The member added that they believe McCarthy is “so vapid and desperate for power” they could likely extract a lot out of the California Republican.

“Won’t know that until the dust settles, the margin is determined, and how badly McCarthy needs some Dem support. Anything is possible,” another member said. “Close only counts in horseshoes and hand grenades, not in speakership races.”

One progressive member said that a deal with McCarthy may not be the worst idea for Democrats in the event that a firebrand conservative appears the likely alternative to McCarthy.

“I doubt it, but I guess if the alternative is [Rep. Marjorie Taylor Greene (R-GA)], could be possible. I think it’d be more about the alternative than anything he could give,” they said.


Other members shot down the idea, arguing that McCarthy’s rhetoric surrounding the Jan. 6 riot at the Capitol is disqualifying for anyone to support him regardless of what he could offer.

“Under no circumstances would just about any Dem ever vote for someone who has downplayed Jan. 6. I’m one of the most bipartisan people in the place, and the thought of supporting him makes me laugh. It’s an insane proposition to consider supporting someone like him. I would never do that. No Dem with principles and a belief in democracy would ever do that,” one centrist said.

The member added that there are currently private conversations about nominating and “voting for [Rep.] Liz [Cheney] and getting a hearty group of both sides to vote for her as a rebuke of Trumpism in a scenario where Kevin couldn’t get the votes. I would classify them as serious in intent to put forth a principled option with the goal of bringing people together but not serious in that I can’t imagine that getting to 218.”

Cheney, who lost her primary election in August and was ousted from her leadership position by her conference over her criticisms of former President Donald Trump and his role in inciting the siege on Jan. 6, has been praised by Democrats for her decision to buck party lines and serve on the Jan. 6 select committee and endorse a handful of Democrats over GOP opponents who denied the legitimacy of the 2020 election results.
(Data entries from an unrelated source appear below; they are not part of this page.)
Lemma candidate_text_not_stuck (d : value) : candidate_text d <> Stuck.
Proof.
  unfold candidate_text.
  destruct (get d "candidates") as [c| |] eqn:G1; cbn [bind];
    [|discriminate | now apply get_plain_not_stuck in G1].
  assert (H2 : (if truthy c then get c "0" else Ok c) <> Stuck).
  { destruct (truthy c); [apply get_zero_not_stuck | discriminate]. }
  destruct (if truthy c then get c "0" else Ok c) as [f| |];
    cbn [bind]; [|discriminate | now elim H2].
  assert (H3 : (if truthy f then get f "content" else Ok f) <> Stuck).
  { destruct (truthy f); [now apply get_plain_not_stuck | discriminate]. }
  destruct (if truthy f then get f "content" else Ok f) as [ct| |];
    cbn [bind]; [|discriminate | now elim H3].
  destruct (truthy ct); [|discriminate].
  destruct (get ct "parts") as [ps| |] eqn:G4; cbn [bind];
    [|discriminate | now apply get_plain_not_stuck in G4].
  destruct (get ps "0") as [p| |] eqn:G5; cbn [bind];
    [|discriminate | now apply get_zero_not_stuck in G5].
  now apply get_plain_not_stuck.
Qed.

(** When the source takes a text from a body, the text is the one the path
    leads to. *)
Lemma candidate_text_found (d : value) (s : string) :
  candidate_text d = Ok (VStr s) -> text_at d = Some s.
Proof.
  unfold candidate_text, text_at, follow.
  destruct (get d "candidates") as [c| |]; cbn [bind]; try discriminate.
  destruct (truthy c) eqn:Tc.
  - destruct (get c "0") as [f| |]; cbn [bind]; try discriminate.
    destruct (truthy f) eqn:Tf.
    + destruct (get f "content") as [ct| |]; cbn [bind]; try discriminate.
      destruct (truthy ct); [|discriminate].
      destruct (get ct "parts") as [ps| |]; cbn [bind]; try discriminate.
      destruct (get ps "0") as [p| |]; cbn [bind]; try discriminate.
      intros ->. reflexivity.
    + cbn [bind]. rewrite Tf. discriminate.
  - cbn [bind]. rewrite Tc. cbn [bind]. rewrite Tc. discriminate.
Qed.




End Insight.

(** ** The embedding at work *)

Section Examples.
Import Js.

(** An empty storage slot, or an item that does not parse, loads as the
    default structure. *)
Example load_empty_storage (clk : clock) :
  JournalData.loadData clk (Utils.storage_get None)
  = Ok (JournalData.getDefaultDataStructure clk)
  /\ JournalData.loadData clk (Utils.storage_get (Some (Utils.JsonText None)))
     = Ok (JournalData.getDefaultDataStructure clk).
Proof. split; reflexivity. Qed.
McCarthy spokesman Mark Bednar said no when asked whether the California Republican would be willing to seek Democratic votes if he falls short of the Republican support needed to secure the position.
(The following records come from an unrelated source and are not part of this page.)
(** * Hexahedron elements, B-spline hexahedron elements and the persisted
      particle record of the MPM geomechanics code

    The development embeds the element kernels of
    [include/elements/3d/hexahedron_element.tcc],
    [include/elements/3d/hexahedron_bspline_element.tcc] and the HDF5 field
    tables of [src/hdf5_particle.cc], and states the properties the
    specification gives for them.

    Modelling conventions.
    - A C++ [double] is a real number: arithmetic is exact, and an identity
      below is an identity of the formulas the code evaluates.  Where a
      property depends on rounding, the same formulas are evaluated in IEEE
      754 binary64 ([Binary64]) or over the reals with a rounding after every
      operation ([Rounded]).
    - [Eigen::Matrix<double, 3, 1>] is the record [Vector3d];
      [Eigen::VectorXd] is a list of coefficients; [Eigen::MatrixXd] is a list
      of rows.  Eigen asserts that the operands of a product, a sum or an
      assignment to a fixed-size matrix agree in size; an operation whose
      assertion fails has no value here ([None]).
    - [console_->error(...)] appends the caught exception to the log that an
      operation returns next to its value. *)

From Stdlib Require Import String DecimalString Reals Lra Psatz List Arith Lia Bool.
From Stdlib Require ZArith QArith Uint63 PrimFloat FloatOps SpecFloat.
Import ListNotations.
Open Scope R_scope.

(** ** Dense linear algebra as the code uses it *)

Module Eigen.

Definition VectorXd : Type := list R.
Definition MatrixXd : Type := list (list R).

(** [Eigen::Matrix<double, 3, 1>] *)
Record Vector3d : Type := vec3 { c0 : R; c1 : R; c2 : R }.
One Democratic operative noted that striking a deal with McCarthy could lead to political consequences and would likely be shot down by Speaker Nancy Pelosi (D-CA) if she remains the top Democrat in the House.

“That’s political suicide for any Dem that votes for that. You may get a naive mod who thinks it makes sense. I imagine some responsible adult would explain to them how Washington works in that case,” the source said. “I get that strategically [there could be certain things Democrats could gain], but I see no way Pelosi greenlights that, especially given that it’s McCarthy and what she thinks of him. They’ve got a circular firing squad going on right now — no need for us to interrupt them.”

“I find that HIGHLY unlikely,” another member texted. “But stranger things have happened, I guess.”